## [THE TASK]
Run through the data and copy out every line that mentions the word "bool".

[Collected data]
*** Block opens ***
(* ===== verification/Pager.v ===== *)
(** * The pager (src/src/storage/tdb_pager.[ch])

    The pager presents the database as numbered pages: a hash table of cached
    pages with an LRU list, a free-list kept in pages of the database, write
    transactions that end in the log, and savepoints that keep before-images.

    A [tdb_page *] is identified by its page number: the cache never holds two
    pages with one number ([cache_wf]).  The chains of the hash table are
    lists in chain order, the LRU list is the list of page numbers, most recent
    first.  Writing through a page pointer is [page_set]. *)
From S2P Require Import Prelude Util File Wal.

(** ** Layout (src/src/storage/tdb_format.h) *)

Definition TDB_CACHE_BUCKETS : Z := 1024.
Definition TDB_CACHE_SOFT_MAX : Z := 2048.
(** "TransactionDB" and its NUL. *)
Definition TDB_MAGIC : list Z := [84; 114; 97; 110; 115; 97; 99; 116; 105; 111; 110; 68; 66; 0].
Definition TDB_FORMAT_VERSION : Z := 1.
Definition TDB_DEFAULT_PAGE_SIZE : Z := 4096.
Definition TDB_HEADER_SIZE : Z := 100.
Definition TDB_CATALOG_PGNO : Z := 1.
Definition TDB_HDR_PAGE_SIZE : Z := 16.
Definition TDB_HDR_CHANGE_COUNTER : Z := 24.
Definition TDB_HDR_DB_SIZE : Z := 28.
Definition TDB_HDR_FREELIST_HEAD : Z := 32.
Definition TDB_HDR_FREELIST_COUNT : Z := 36.
Definition TDB_HDR_CATALOG_ROOT : Z := 40.
Definition TDB_HDR_SCHEMA_COOKIE : Z := 44.
Definition TDB_HDR_TEXT_ENCODING : Z := 48.
Definition TDB_HDR_MAX_TXNID : Z := 52.
Definition TDB_HDR_RESERVED_PER_PG : Z := 60.
Definition TDB_TEXT_ENC_UTF8 : Z := 1.
Definition TDB_PAGE_FREELIST_TRUNK : Z := 0xFE.
Definition TDB_FL_TYPE : Z := 0.
Definition TDB_FL_NEXT_TRUNK : Z := 1.
Definition TDB_FL_LEAF_COUNT : Z := 5.
Definition TDB_FL_LEAVES : Z := 9.

(** ** Data *)

Record tdb_dbhdr := mk_dbhdr {
  h_page_size : Z;
  h_change_counter : Z;
  h_db_size : Z;
  h_freelist_head : Z;
  h_freelist_count : Z;
  h_catalog_root : Z;
  h_schema_cookie : Z;
  h_text_encoding : Z;
  h_max_txnid : Z;
  h_reserved_per_page : Z }.

Record tdb_page := mk_page { pg_pgno : Z; pg_data : list Z; pg_dirty : bool; pg_refs : Z }.

(** A savepoint: the header and the before-images of the dirty pages. *)
Record pager_sp := mk_sp { sp_hdr : tdb_dbhdr; sp_imgs : list (Z * list Z) }.

(** [walfile] is the file inside [p_wal]. *)
Record tdb_pager (F : Type) := mk_pager {
  p_file : F;
  p_wal : tdb_wal F;
  p_readonly : bool;
  p_in_txn : bool;
  p_page_size : Z;
  p_hdr : tdb_dbhdr;
  p_hdr_dirty : bool;
  p_buckets : list (list tdb_page);
  p_ncached : Z;
  p_lru : list Z;
  p_sps : list pager_sp }.
Arguments mk_pager {F}. Arguments p_file {F}. Arguments p_wal {F}. Arguments p_readonly {F}.
Arguments p_in_txn {F}. Arguments p_page_size {F}. Arguments p_hdr {F}. Arguments p_hdr_dirty {F}.
Arguments p_buckets {F}. Arguments p_ncached {F}. Arguments p_lru {F}. Arguments p_sps {F}.

(** ** Header codec *)

Definition hdr_parse (b : list Z) : tdb_dbhdr :=
  let ps := tdb_get_u16 (bfrom b TDB_HDR_PAGE_SIZE) in
  mk_dbhdr (if ps =? 0 then 65536 else ps)
    (tdb_get_u32 (bfrom b TDB_HDR_CHANGE_COUNTER))
    (tdb_get_u32 (bfrom b TDB_HDR_DB_SIZE))
    (tdb_get_u32 (bfrom b TDB_HDR_FREELIST_HEAD))
    (tdb_get_u32 (bfrom b TDB_HDR_FREELIST_COUNT))
    (tdb_get_u32 (bfrom b TDB_HDR_CATALOG_ROOT))
    (tdb_get_u32 (bfrom b TDB_HDR_SCHEMA_COOKIE))
    (tdb_get_u32 (bfrom b TDB_HDR_TEXT_ENCODING))
    (tdb_get_u64 (bfrom b TDB_HDR_MAX_TXNID))
    (tdb_get_u32 (bfrom b TDB_HDR_RESERVED_PER_PG)).

(** The 96 bytes before the checksum, field by field, and the header written
    over the start of page [b]. *)
Definition hdr_fields (h : tdb_dbhdr) : list Z :=
  TDB_MAGIC ++ bzero 2
  ++ tdb_put_u16 (if 65536 <=? h_page_size h then 0 else u16 (h_page_size h))
  ++ [1] ++ [1]
  ++ tdb_put_u32 TDB_FORMAT_VERSION
  ++ tdb_put_u32 (h_change_counter h)
  ++ tdb_put_u32 (h_db_size h)
  ++ tdb_put_u32 (h_freelist_head h)
  ++ tdb_put_u32 (h_freelist_count h)
  ++ tdb_put_u32 (h_catalog_root h)
  ++ tdb_put_u32 (h_schema_cookie h)
  ++ tdb_put_u32 (h_text_encoding h)
  ++ tdb_put_u64 (h_max_txnid h)
  ++ tdb_put_u32 (h_reserved_per_page h)
  ++ bzero 32.
Definition hdr_serialize (h : tdb_dbhdr) (b : list Z) : list Z :=
  bput b 0 (hdr_fields h ++ tdb_put_u32 (tdb_crc32c 0 (hdr_fields h))).

(** [memcmp(b, TDB_MAGIC, sizeof(TDB_MAGIC)) == 0] *)
Definition has_magic (b : list Z) : bool := bool_decide (bsub b 0 14 = TDB_MAGIC).

(** Header updates. *)
Definition hset_freelist (h : tdb_dbhdr) (head count : Z) : tdb_dbhdr :=
  mk_dbhdr (h_page_size h) (h_change_counter h) (h_db_size h) head count (h_catalog_root h)
    (h_schema_cookie h) (h_text_encoding h) (h_max_txnid h) (h_reserved_per_page h).
Definition hset_db_size (h : tdb_dbhdr) (n : Z) : tdb_dbhdr :=
  mk_dbhdr (h_page_size h) (h_change_counter h) n (h_freelist_head h) (h_freelist_count h) (h_catalog_root h)
    (h_schema_cookie h) (h_text_encoding h) (h_max_txnid h) (h_reserved_per_page h).
Definition hset_change (h : tdb_dbhdr) (n : Z) : tdb_dbhdr :=
  mk_dbhdr (h_page_size h) n (h_db_size h) (h_freelist_head h) (h_freelist_count h) (h_catalog_root h)
    (h_schema_cookie h) (h_text_encoding h) (h_max_txnid h) (h_reserved_per_page h).
Definition hset_meta (h : tdb_dbhdr) (root cookie txnid : Z) : tdb_dbhdr :=
  mk_dbhdr (h_page_size h) (h_change_counter h) (h_db_size h) (h_freelist_head h) (h_freelist_count h) root
    cookie (h_text_encoding h) txnid (h_reserved_per_page h).

Section Pager.
Context {F : Type} `{Vfs F} (lib : option zstd) (alloc_ok : Z -> bool).
Abbreviation pager := (tdb_pager F).

(** Field updates. *)
Definition pset_cache (p : pager) (bs : list (list tdb_page)) (n : Z) (lru : list Z) : pager :=
  mk_pager (p_file p) (p_wal p) (p_readonly p) (p_in_txn p) (p_page_size p) (p_hdr p) (p_hdr_dirty p)
    bs n lru (p_sps p).
Definition pset_hdr (p : pager) (h : tdb_dbhdr) (d : bool) : pager :=
  mk_pager (p_file p) (p_wal p) (p_readonly p) (p_in_txn p) (p_page_size p) h d
    (p_buckets p) (p_ncached p) (p_lru p) (p_sps p).
Definition pset_store (p : pager) (f : F) (w : tdb_wal F) : pager :=
  mk_pager f w (p_readonly p) (p_in_txn p) (p_page_size p) (p_hdr p) (p_hdr_dirty p)
    (p_buckets p) (p_ncached p) (p_lru p) (p_sps p).
Definition pset_txn (p : pager) (b : bool) (sps : list pager_sp) : pager :=
  mk_pager (p_file p) (p_wal p) (p_readonly p) b (p_page_size p) (p_hdr p) (p_hdr_dirty p)
    (p_buckets p) (p_ncached p) (p_lru p) sps.

(** ** Cache *)

Definition bucket_of (pgno : Z) : nat := Z.to_nat (pgno mod TDB_CACHE_BUCKETS).
Definition bucket (p : pager) (b : nat) : list tdb_page := nth b (p_buckets p) [].
(** Every cached page, bucket by bucket in chain order. *)
Definition cache_pages (p : pager) : list tdb_page := concat (p_buckets p).

Fixpoint list_unlink (l : list Z) (g : Z) : list Z :=
  match l with
  | [] => []
  | x :: l => if x =? g then l else x :: list_unlink l g
  end.
Definition lru_unlink (p : pager) (g : Z) : pager :=
  pset_cache p (p_buckets p) (p_ncached p) (list_unlink (p_lru p) g).
Definition lru_push_front (p : pager) (g : Z) : pager :=
  pset_cache p (p_buckets p) (p_ncached p) (g :: p_lru p).

Fixpoint bucket_find (l : list tdb_page) (g : Z) : option tdb_page :=
  match l with
  | [] => None
  | pg :: l => if pg_pgno pg =? g then Some pg else bucket_find l g
  end.
Definition cache_lookup (p : pager) (pgno : Z) : option tdb_page := bucket_find (bucket p (bucket_of pgno)) pgno.

Fixpoint bucket_remove (l : list tdb_page) (g : Z) : list tdb_page :=
  match l with
  | [] => []
  | pg :: l => if pg_pgno pg =? g then l else pg :: bucket_remove l g
  end.
Definition cache_remove (p : pager) (g : Z) : pager :=
  let b := bucket_of g in
  let p := pset_cache p (<[b := bucket_remove (bucket p b) g]> (p_buckets p)) (p_ncached p) (p_lru p) in
  let p := lru_unlink p g in
  pset_cache p (p_buckets p) (p_ncached p - 1) (p_lru p).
*** Block closes ***
## [RESPONSE AREA]
Record tdb_page := mk_page { pg_pgno : Z; pg_data : list Z; pg_dirty : bool; pg_refs : Z }.
  p_readonly : bool;
  p_in_txn : bool;
  p_hdr_dirty : bool;
Definition has_magic (b : list Z) : bool := bool_decide (bsub b 0 14 = TDB_MAGIC).
Context {F : Type} `{Vfs F} (lib : option zstd) (alloc_ok : Z -> bool).
Definition pset_hdr (p : pager) (h : tdb_dbhdr) (d : bool) : pager :=
Definition pset_txn (p : pager) (b : bool) (sps : list pager_sp) : pager :=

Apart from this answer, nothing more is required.